Seminário Conjunto ICMC/UFSCar ? 09/11/2012 - 14h00
 

LOCAL: ICMC-USP- Auditório Pau Brasil - Bloco 6

 

 

TITLE: Cholesky Stochastic Volatility Models for High-Dimensional Time Series

 

SPEAKER: Hedibert Freitas Lopes (University of Chicago)

 

ABSTRACT:

Multivariate time-varying volatility has many important applications in finance, including asset allocation and risk management. Estimating multivariate volatility, however, is not straightforward because of two major difficulties. The first difficulty is the curse of dimensionality. For p time series, there are p(p+1)/2 volatility and cross-correlation series. The second difficulty is that the conditional covariance matrix must be positive definite for all time points. This is not easy to maintain when the dimension is high. In order to simply maintain positive definiteness, we model the Cholesky root of the time varying p x p covariance matrix.

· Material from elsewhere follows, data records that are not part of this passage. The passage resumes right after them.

(* ===== verification/MemberName.v ===== *)
(** * Member-name escaping

    [packages/sutradhara-receive/src/sutradhara_receive/member_name.py], the pure Python path.  A
    member name on disk is a list of bytes; its catalog form is text, represented here by its UTF-8
    bytes, so that a well-formed UTF-8 sequence is copied and every other byte is plain ASCII. *)

From Stdlib Require Import Strings.Byte.
From S2P Require Import Prelude.

#[export] Instance byte_eq_dec : EqDecision byte := byte_eq_dec.

Abbreviation raw_name := (list byte).

Definition code (b : byte) : Z := Z.of_N (to_N b).

Definition BACKSLASH_BYTE : byte := x5c.
Definition LETTER_X : byte := x78.

Definition must_escape_byte (b : byte) : bool := (code b <? 32) || (code b =? 127).

(** [_hex_escape]: backslash, [x], two lower-case hexadecimal digits. *)
Definition hex_nibble (n : Z) : byte :=
  match of_N (Z.to_N (if n <? 10 then 48 + n else 87 + n)) with Some b => b | None => x30 end.

Definition hex_escape (b : byte) : raw_name :=
  [BACKSLASH_BYTE; LETTER_X; hex_nibble (code b / 16); hex_nibble (code b mod 16)].

Definition utf8_sequence_len (first : byte) : nat :=
  let c := code first in
  if c <? 128 then 1%nat
  else if (194 <=? c) && (c <=? 223) then 2%nat
  else if (224 <=? c) && (c <=? 239) then 3%nat
  else if (240 <=? c) && (c <=? 244) then 4%nat
  else 0%nat.

(** Strict UTF-8 of one sequence of two to four bytes, as [bytes.decode("utf-8")] checks it: no
    overlong form, no surrogate, nothing above U+10FFFF. *)
Definition continuation (b : byte) : bool := (128 <=? code b) && (code b <=? 191).

Definition is_valid_utf8 (l : raw_name) : bool :=
  match l with
  | [a; b] => (194 <=? code a) && (code a <=? 223) && continuation b
  | [a; b; c] =>
      (224 <=? code a) && (code a <=? 239) && continuation b && continuation c &&
      (negb (code a =? 224) || (160 <=? code b)) && (negb (code a =? 237) || (code b <=? 159))
  | [a; b; c; d] =>
      (240 <=? code a) && (code a <=? 244) && continuation b && continuation c && continuation d &&
      (negb (code a =? 240) || (144 <=? code b)) && (negb (code a =? 244) || (code b <=? 143))
  | _ => false
  end.

(** The loop of [escape_member_name]: what is emitted at the head of the input and how much of it
    is consumed. *)
Definition escape_step (b : byte) (raw : raw_name) : raw_name * nat :=
  if decide (b = BACKSLASH_BYTE) then ([BACKSLASH_BYTE; BACKSLASH_BYTE], 1%nat)
  else if must_escape_byte b then (hex_escape b, 1%nat)
  else
    let n := utf8_sequence_len b in
    if (n =? 0)%nat then (hex_escape b, 1%nat)
    else if (n =? 1)%nat then ([b], 1%nat)
    else
      let candidate := take n raw in
      if (length candidate =? n)%nat && is_valid_utf8 candidate then (candidate, n)
      else (hex_escape b, 1%nat).

(** Every step consumes at least one byte, so the length of the input bounds the number of steps. *)
Fixpoint escape_from (fuel : nat) (raw : raw_name) : raw_name :=
  match fuel, raw with
  | S fuel, b :: _ =>
      let '(out, n) := escape_step b raw in out ++ escape_from fuel (drop n raw)
  | _, _ => []
  end.

Definition escape_member_name (raw : raw_name) : raw_name := escape_from (length raw) raw.

Inductive MemberNameError :=
  | BareBackslash
  | InvalidEscape
  | UnescapedControl.

Definition hex_value (b : byte) : option Z :=
  let c := code b in
  if (48 <=? c) && (c <=? 57) then Some (c - 48)
  else if (97 <=? c) && (c <=? 102) then Some (c - 87)
  else None.

Definition hex_pair (h l : byte) : option byte :=
  x ← hex_value h; y ← hex_value l; of_N (Z.to_N (x * 16 + y)).

Fixpoint unescape_member_name (text : raw_name) : result MemberNameError raw_name :=
  match text with
  | [] => Ok []
  | c :: rest =>
      if decide (c = BACKSLASH_BYTE) then
        match rest with
        | [] => Err BareBackslash
        | marker :: rest =>
            if decide (marker = BACKSLASH_BYTE) then cons BACKSLASH_BYTE <$> unescape_member_name rest
            else if decide (marker = LETTER_X) then
              match rest with
              | h :: l :: rest =>
                  match hex_pair h l with
                  | Some b => cons b <$> unescape_member_name rest
                  | None => Err InvalidEscape
                  end
              | _ => Err InvalidEscape
              end
            else Err InvalidEscape
        end
      else if must_escape_byte c then Err UnescapedControl
      else cons c <$> unescape_member_name rest
  end.

(** ** The round trip *)

Lemma fmap_cons_app {E} (b : byte) l (r : result E raw_name) :
  cons b <$> (app l <$> r) = app (b :: l) <$> r.
Proof. by destruct r. Qed.

Lemma unescape_hex b t :
  unescape_member_name (hex_escape b ++ t) = cons b <$> unescape_member_name t.
Proof. by destruct b. Qed.

Lemma unescape_plain b t :
  b ≠ BACKSLASH_BYTE → must_escape_byte b = false →
  unescape_member_name (b :: t) = cons b <$> unescape_member_name t.
Proof. intros Hb Hm. cbn. rewrite decide_False by done. by rewrite Hm. Qed.

Lemma high_plain b : 128 <= code b → b ≠ BACKSLASH_BYTE ∧ must_escape_byte b = false.
Proof.
  intros H. split; [intros ->; by apply Z.leb_le in H|]. unfold must_escape_byte.
  apply orb_false_iff. rewrite Z.ltb_ge, Z.eqb_neq. lia.
Qed.

Lemma unescape_high l t :
  Forall (λ b, 128 <= code b) l →
  unescape_member_name (l ++ t) = app l <$> unescape_member_name t.
Proof.
  induction 1 as [|b l Hb _ IH]; [cbn [app]; by destruct (unescape_member_name t)|].
  destruct (high_plain b Hb). rewrite <- app_comm_cons, unescape_plain by done.
  by rewrite IH, fmap_cons_app.
Qed.

Lemma valid_high l : is_valid_utf8 l = true → Forall (λ b, 128 <= code b) l.
Proof.
  unfold is_valid_utf8, continuation.
  destruct l as [|a [|b [|c [|d [|]]]]]; try discriminate; intros H; split_bools;
    repeat constructor; lia.
Qed.

Lemma escape_step_spec b rest out n t :
  escape_step b (b :: rest) = (out, n) →
  (1 <= n <= length (b :: rest))%nat ∧
  unescape_member_name (out ++ t) = app (take n (b :: rest)) <$> unescape_member_name t.
Proof.
  intros H. unfold escape_step in H.
  assert (Hone : ∀ o, (o, 1%nat) = (out, n) →
    unescape_member_name (o ++ t) = cons b <$> unescape_member_name t →
    (1 <= n <= length (b :: rest))%nat ∧
    unescape_member_name (out ++ t) = app (take n (b :: rest)) <$> unescape_member_name t).
  { intros o [= <- <-] ->. split; [cbn; lia|]. cbn [take]. by destruct (unescape_member_name t). }
  case_decide as Hbs; [subst b; by apply (Hone _ H)|].
  destruct (must_escape_byte b) eqn:Hm; [apply (Hone _ H), unescape_hex|].
  destruct (utf8_sequence_len b =? 0)%nat eqn:H0; [apply (Hone _ H), unescape_hex|].
  destruct (utf8_sequence_len b =? 1)%nat eqn:H1; [apply (Hone _ H); by apply unescape_plain|].
  case_bool; [|apply (Hone _ H), unescape_hex].
  injection H as <- <-. apply andb_true_iff in Hb as [Hlen Hv].
  apply Nat.eqb_eq in Hlen. apply Nat.eqb_neq in H0. split.
  - split; [lia|]. rewrite <- Hlen. rewrite length_take. lia.
  - apply unescape_high, valid_high. done.
Qed.

Lemma unescape_escape_from fuel raw :
  (length raw <= fuel)%nat → unescape_member_name (escape_from fuel raw) = Ok raw.
Proof.
  revert raw. induction fuel as [|fuel IH]; intros raw Hlen.
  { destruct raw; [done|cbn in Hlen; lia]. }
  destruct raw as [|b rest]; [done|]. cbn [escape_from].
  destruct (escape_step b (b :: rest)) as [out n] eqn:E.
  destruct (escape_step_spec b rest out n (escape_from fuel (drop n (b :: rest))) E) as [Hn ->].
  rewrite IH by (rewrite length_drop; lia). cbn [fmap result_fmap]. by rewrite take_drop.
Qed.

(** C36: Member names round-trip: every byte string, well-formed UTF-8 or not, is recovered from its
    catalog form. *)
Theorem member_name_roundtrip raw :
  unescape_member_name (escape_member_name raw) = Ok raw.
Proof. by apply unescape_escape_from. Qed.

Our approach is Bayesian and we propose prior distributions that allow us to search for simplifying structure without placing hard restrictions on the parameter space. Our modeling approach is chosen to allow for parallel computation and we show how to optimally distribute the computations across processors. We illustrate our approach by a number of real and synthetic examples, including a real application with 94 components (p=94) of the S&P 100 index. This is joint work with Robert McCulloch (University of Chicago) and Ruey Tsay University of Chicago).